Discrete Algorithms - New algorithmic design paradigms External Memory algorithms: Input data reside on disk and are too big to fit in memory Aggarwal and Vitter 1988 An area that has reached full maturity, Comp. Bio. may be reasonably happy with it. Recoil, Yanovsky 2011: Compression of embarassingly large DNA sequence collections Bauer et al., 2012, Lightweight LCP construction for Next Generation Sequencing Datasets
Discrete Algorithms and Bioinformatics - New algorithmic design paradigms Algorithms on Data Streams: the volume of data is so large that one cannot even store it Data is produced “in a stream” and cannot be stored on memory M. Henzinger, P. Raghavan, S. Rajacopalan 1999 Probably not very good for Comp. Bio.

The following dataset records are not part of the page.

Definition pmon_live : list string :=
  ["weewx.engine.StdPrint"; "user.pmon"; "user.pmon.ProcessMonitor"].

(** The configuration fragment of the process monitor. *)
Definition pmon_fragment : list (string * pydict) :=
  [("ProcessMonitor",
    PDict [("data_binding", PScalar (VStr "pmon_binding"));
           ("process", PScalar (VStr "weewxd"))])].

(** A manifest fragment with a skin section and a database, as objects:
    the fragment is the dictionary at address 0. *)
Definition pmon_objects : Heap.heap :=
  {[ 0%nat := [("ProcessMonitor", Heap.PRef 1); ("Databases", Heap.PRef 2)];
     1%nat := [("HTML_ROOT", Heap.PVal (VStr "pmon"))];
     2%nat := [("pmon_sqlite", Heap.PRef 3)];
     3%nat := [("driver", Heap.PVal (VStr "weedb.sqlite"));
               ("database_name", Heap.PVal (VStr "pmon.sdb"))] ]}.

Definition pmon_objects_fragment : list (string * pydict) :=
  [("ProcessMonitor", PDict [("HTML_ROOT", PScalar (VStr "pmon"))]);
   ("Databases",
    PDict [("pmon_sqlite",
            PDict [("driver", PScalar (VStr "weedb.sqlite"));
                   ("database_name", PScalar (VStr "pmon.sdb"))])])].

(** A live configuration with an SQLite archive database. *)
Definition sqlite_conf : section :=
  [("StdReport", ([], Section [("HTML_ROOT", ([], Scalar (VStr "public_html")))]));
   ("Databases",
    ([], Section
           [("archive_sqlite",
             ([], Section [("root", ([], Scalar (VStr "/home/weewx")));
                           ("database_name", ([], Scalar (VStr "archive/weewx.sdb")));
                           ("driver", ([], Scalar (VStr "weedb.sqlite")))]))]))].

(** A skin extension that names its service twice, the directory it is
    installed from, and the installation after it was installed. *)
Definition skin_extension : installer :=
  Installer (Some "pmon")
            (Some [SourceTuple true "skins/pmon" ["skins/pmon/index.html.tmpl"]])
            None
            [("report_services",
              VList ["user.pmon.ProcessMonitor"; "user.pmon.ProcessMonitor"])].

Definition skin_source_world : state :=
  world {[ "/home/me/pmon/install.py" := Manifest skin_extension;
           "/home/me/pmon/skins/pmon/index.html.tmpl" := Data "<html/>" ]}
        ∅ {[ "/home/me/pmon"; "/home/me/pmon/skins"; "/home/me/pmon/skins/pmon" ]}
        (VList ["weewx.engine.StdPrint"]).

Definition skin_installed_world : state :=
  world {[ "/home/weewx/bin/user/installer/pmon/install.py" := Manifest skin_extension;
           "/home/weewx/skins/pmon/index.html.tmpl" := Data "<html/>" ]}
        ∅ {[ "/home/weewx/bin/user/installer"; "/home/weewx/bin/user/installer/pmon";
             "/home/weewx/skins/pmon" ]}
        (VList ["weewx.engine.StdPrint"; "user.pmon.ProcessMonitor"]).

Definition installed_world (i : installer) (l : value) : state :=
  world {[ "/home/weewx/bin/user/installer/pmon/install.py" := Manifest i ]} ∅
        {[ "/home/weewx/bin/user/installer"; "/home/weewx/bin/user/installer/pmon" ]} l.

(** The process monitor with a module, a skin, a configuration fragment
    and a service; the directory it is installed from. *)
Definition pmon_extension : installer :=
  Installer (Some "pmon")
            (Some [SourceTuple true "bin" ["bin/user/pmon/monitor.py"];
                   SourceTuple true "skins/pmon" ["skins/pmon/index.html.tmpl"]])
            (Some pmon_fragment)
            [("report_services", VList ["user.pmon.ProcessMonitor"])].

Definition pmon_source_world (l : value) : state :=
  world {[ "/home/me/pmon/install.py" := Manifest pmon_extension;
           "/home/me/pmon/bin/user/pmon/monitor.py" := Data "import weewx";
           "/home/me/pmon/skins/pmon/index.html.tmpl" := Data "<html/>" ]}
        ∅ {[ "/home/me/pmon" ]} l.

(** The process monitor as an archive, every member under "pmon/". *)
Definition pmon_archive : tarball :=
  [("pmon/install.py", Some (Manifest pmon_extension));
   ("pmon/bin/user/pmon/monitor.py", Some (Data "import weewx"));
   ("pmon/skins/pmon/index.html.tmpl", Some (Data "<html/>"))].

(** The directory of the process monitor next to an installation whose
    skin directory for it is there already and holds a style sheet of the
    user's. *)
Definition pmon_customised_world (l : value) : state :=
  world {[ "/home/me/pmon/install.py" := Manifest pmon_extension;
           "/home/me/pmon/bin/user/pmon/monitor.py" := Data "import weewx";
           "/home/me/pmon/skins/pmon/index.html.tmpl" := Data "<html/>";
           "/home/weewx/skins/pmon/user.css" := Data "body {}" ]}
        ∅ {[ "/home/me/pmon"; "/home/weewx/skins/pmon" ]} l.

(** An archive next to a temporary directory that holds a directory of
    the user's with a file in it. *)
Definition staged_world (t : tarball) : state :=
  world {[ "/var/tmp/pmon/keep.txt" := Data "keep me" ]}
        {[ "/home/me/ext.tgz" := t ]} {[ "/var/tmp/pmon" ]} (VList []).

(** A configuration without the section of the reports. *)
Definition bare_conf : section := [("Engine", ([], services (VList [])))].

End Sample.

(** * Properties *)

Import ExtensionEngine.

Ltac monad_unfold :=
  unfold mbind, M_bind, mret, M_ret, raise, get, put, try_except, try_finally,
    modify_config, logger_log in *.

Discrete Algorithms - New algorithmic design paradigms - Succinct data structures: storing data in small space- G.J. Jacobson, 1988 - Promising for Comp. Bio. Full Text Self-Indexes Bloom Filters:Pell et al., 2012: 40-fold reduction in memory requirement for metagenomes assembly Bloom Filters have been invented in 1970
Discrete Algorithms - New algorithmic design paradigms - Synopsis Data Structures: Only a “relevant summary” of the data is kept- Gibbons and Matias, 1998 No Use yet in Comp. Bio., but very promising because of its success in DataBase System design: Iceberg Queries
Discrete Algorithms - New algorithmic design paradigms - Approximation algorithms: well known for hard problems, e.g. TSP, genome assembly New: use it for “resource bounded” problems in order to obtain performance guaranteed approximations Already in use in Comp. Bio. WITHOUT the performance guarantee part…

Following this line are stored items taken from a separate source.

(** * IDS / IFC toolkit: a shallow embedding of the Python scripts

    The development follows the scripts of the repository one module per
    component:

    - [IdsParser]   : [parse_ids] of [IDS_Parser_2.py] (repeated verbatim in
                      [ids_match_panel.py]);
    - [MatchPanel]  : [SIMPLE_OT_match_ids] of [ids_match_panel.py];
    - [PatchEngine] : [process_ifc_file] / [handle_property_single_value] of
                      [IFC_fix_properties.py] and of the patch panels;
    - [Analyzer]    : the generation pass and the entry points of
                      [ifc2ids_recipe.py];
    - [FetchPanel]  : [BIM_OT_connect_ids_server] of [ids_fetch_panel.py].

    Python [dict]s that are only looked up are [gmap]s; those that are
    iterated ([items()]) are association lists in insertion order.  Python
    [print] is a list of emitted lines, exceptions are an explicit outcome. *)

From Stdlib Require Import ZArith QArith List String Ascii Lia DecimalString.
From stdpp Require Import base option gmap strings list sorting.

Close Scope Q_scope.
Open Scope Z_scope.
Open Scope string_scope.
Open Scope list_scope.
Open Scope stdpp_scope.

(** ** Python strings *)

(** [bool(s)] for a [str]: true exactly for the non-empty string. *)
Definition truthy (s : string) : bool :=
  match s with
  | EmptyString => false
  | String _ _ => true
  end.

(** [s.replace(old, new)]: every non-overlapping occurrence of [old], found
    scanning from the left, is replaced.  [skip] counts the characters of a
    matched occurrence that are still to be dropped. *)
Fixpoint str_replace_from (old new s : string) (skip : nat) : string :=
  match s with
  | EmptyString => EmptyString
  | String c s' =>
      match skip with
      | S k => str_replace_from old new s' k
      | O =>
          if String.prefix old s
          then new +:+ str_replace_from old new s' (String.length old - 1)
          else String c (str_replace_from old new s' 0)
      end
  end.

(** With an empty [old], Python puts [new] before every character and at
    the end. *)
Fixpoint str_intersperse (new s : string) : string :=
  match s with
  | EmptyString => new
  | String c s' => new +:+ String c (str_intersperse new s')
  end.

Definition str_replace (s old new : string) : string :=
  match old with
  | EmptyString => str_intersperse new s
  | String _ _ => str_replace_from old new s 0
  end.

(** [s.lower()] on ASCII letters; bytes above 127 are left alone. *)
Definition ascii_lower (c : ascii) : ascii :=
  let n := nat_of_ascii c in
  if (Nat.leb 65 n && Nat.leb n 90)%bool then ascii_of_nat (n + 32) else c.

Fixpoint str_lower (s : string) : string :=
  match s with
  | EmptyString => EmptyString
  | String c s' => String (ascii_lower c) (str_lower s')
  end.

(** ** Python scalar values

    The values a JSON configuration, an argument list or an IFC literal
    ([wrappedValue]) holds in this development.  Floating-point literals
    are not part of the model. *)
Inductive pyval :=
  | PNone
  | PBool (b : bool)
  | PInt (n : Z)
  | PStr (s : string).

Inductive exn := ValueError | TypeError | AttributeError.

(** [type(x)] *)
Inductive pytype := NoneType | bool_t | int_t | str_t.

Definition type_of (x : pyval) : pytype :=
  match x with
  | PNone => NoneType
  | PBool _ => bool_t
  | PInt _ => int_t
  | PStr _ => str_t
  end.

(** [bool(x)] *)
Definition py_bool (x : pyval) : bool :=
  match x with
  | PNone => false
  | PBool b => b
  | PInt n => negb (n =? 0)%Z
  | PStr s => truthy s
  end.

(** [x == y]; [bool] is a subclass of [int], so [True == 1]. *)
Definition py_eqb (x y : pyval) : bool :=
  match x, y with
  | PNone, PNone => true
  | PBool a, PBool b => Bool.eqb a b
  | PBool a, PInt n | PInt n, PBool a => ((if a then 1 else 0) =? n)%Z
  | PInt n, PInt m => (n =? m)%Z
  | PStr s, PStr t => String.eqb s t
  | _, _ => false
  end.

(** Whitespace stripped by [int(str)] (the ASCII part). *)
Definition is_space (c : ascii) : bool :=
  let n := nat_of_ascii c in
  ((Nat.leb 9 n && Nat.leb n 13) || (Nat.leb 28 n && Nat.leb n 32))%bool.

Definition digit_value (c : ascii) : option Z :=
  let n := nat_of_ascii c in
  if (Nat.leb 48 n && Nat.leb n 57)%bool then Some (Z.of_nat n - 48) else None.

Fixpoint all_space (s : string) : bool :=
  match s with
  | EmptyString => true
  | String c s' => (is_space c && all_space s')%bool
  end.

Fixpoint lstrip (s : string) : string :=
  match s with
  | EmptyString => EmptyString
  | String c s' => if is_space c then lstrip s' else s
  end.

(** Decimal digits with single underscores between them, then optional
    trailing whitespace.  [after_digit] tells whether the last character
    read was a digit. *)
Fixpoint int_digits (s : string) (acc : Z) (after_digit : bool) : option Z :=
  match s with
  | EmptyString => if after_digit then Some acc else None
  | String c s' =>
      match digit_value c with
      | Some d => int_digits s' (10 * acc + d) true
      | None =>
          if Ascii.eqb c "_" then
            if after_digit then int_digits s' acc false else None
          else if (is_space c && after_digit && all_space s')%bool then Some acc
          else None
      end
  end.

(** [int(s)] for a [str] in base 10, on ASCII digits and whitespace; [None]
    is [ValueError]. *)
Definition int_of_str (s : string) : option Z :=
  match lstrip s with
  | String "+" r => int_digits r 0 false
  | String "-" r => Z.opp <$> int_digits r 0 false
  | r => int_digits r 0 false
  end.

(** [str(n)] for an [int]. *)
Definition str_of_int (n : Z) : string := NilZero.string_of_int (Z.to_int n).

(** [int(x)], [str(x)] and [type(v)(x)]. *)
Definition py_int (x : pyval) : exn + Z :=
  match x with
  | PNone => inl TypeError
  | PBool b => inr (if b then 1 else 0)
  | PInt n => inr n
  | PStr s => match int_of_str s with Some n => inr n | None => inl ValueError end
  end.

Definition py_str (x : pyval) : string :=
  match x with
  | PNone => "None"
  | PBool b => if b then "True" else "False"
  | PInt n => str_of_int n
  | PStr s => s
  end.

Definition construct_like (v x : pyval) : exn + pyval :=
  match v with
  | PNone => inl TypeError            (* NoneType takes no arguments *)
  | PBool _ => inr (PBool (py_bool x))
  | PInt _ => match py_int x with inr n => inr (PInt n) | inl e => inl e end
  | PStr _ => inr (PStr (py_str x))
  end.

(** ** The structural parser ([parse_ids]) *)

Module IdsParser.

(** The part of an IDS document the parser reads.  A field is [None] when
    the path given to [find] / [findtext] / [get] selects nothing. *)
Record ids_entity := Entity {
  ent_name : option string;            (* ids:name/ids:simpleValue *)
  ent_predefinedType : option string   (* ids:predefinedType/ids:simpleValue *)
}.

Conclusions - Since the late 80’s, a solid bridge has been built between Algorithmic Research and Bioinformatics and Comp. Bio. Algorithmic Research seems to be asking the right questions in foundational terms for “BIG DATA”- Biology is a privileged testbed, with a turning point in attention around 1997 The fact that algorithimc research “does not listen to Comp. Bio. needs” is a false metropolitan legend: Having fun learning about algorithmic theory ? We do learning about biology!!!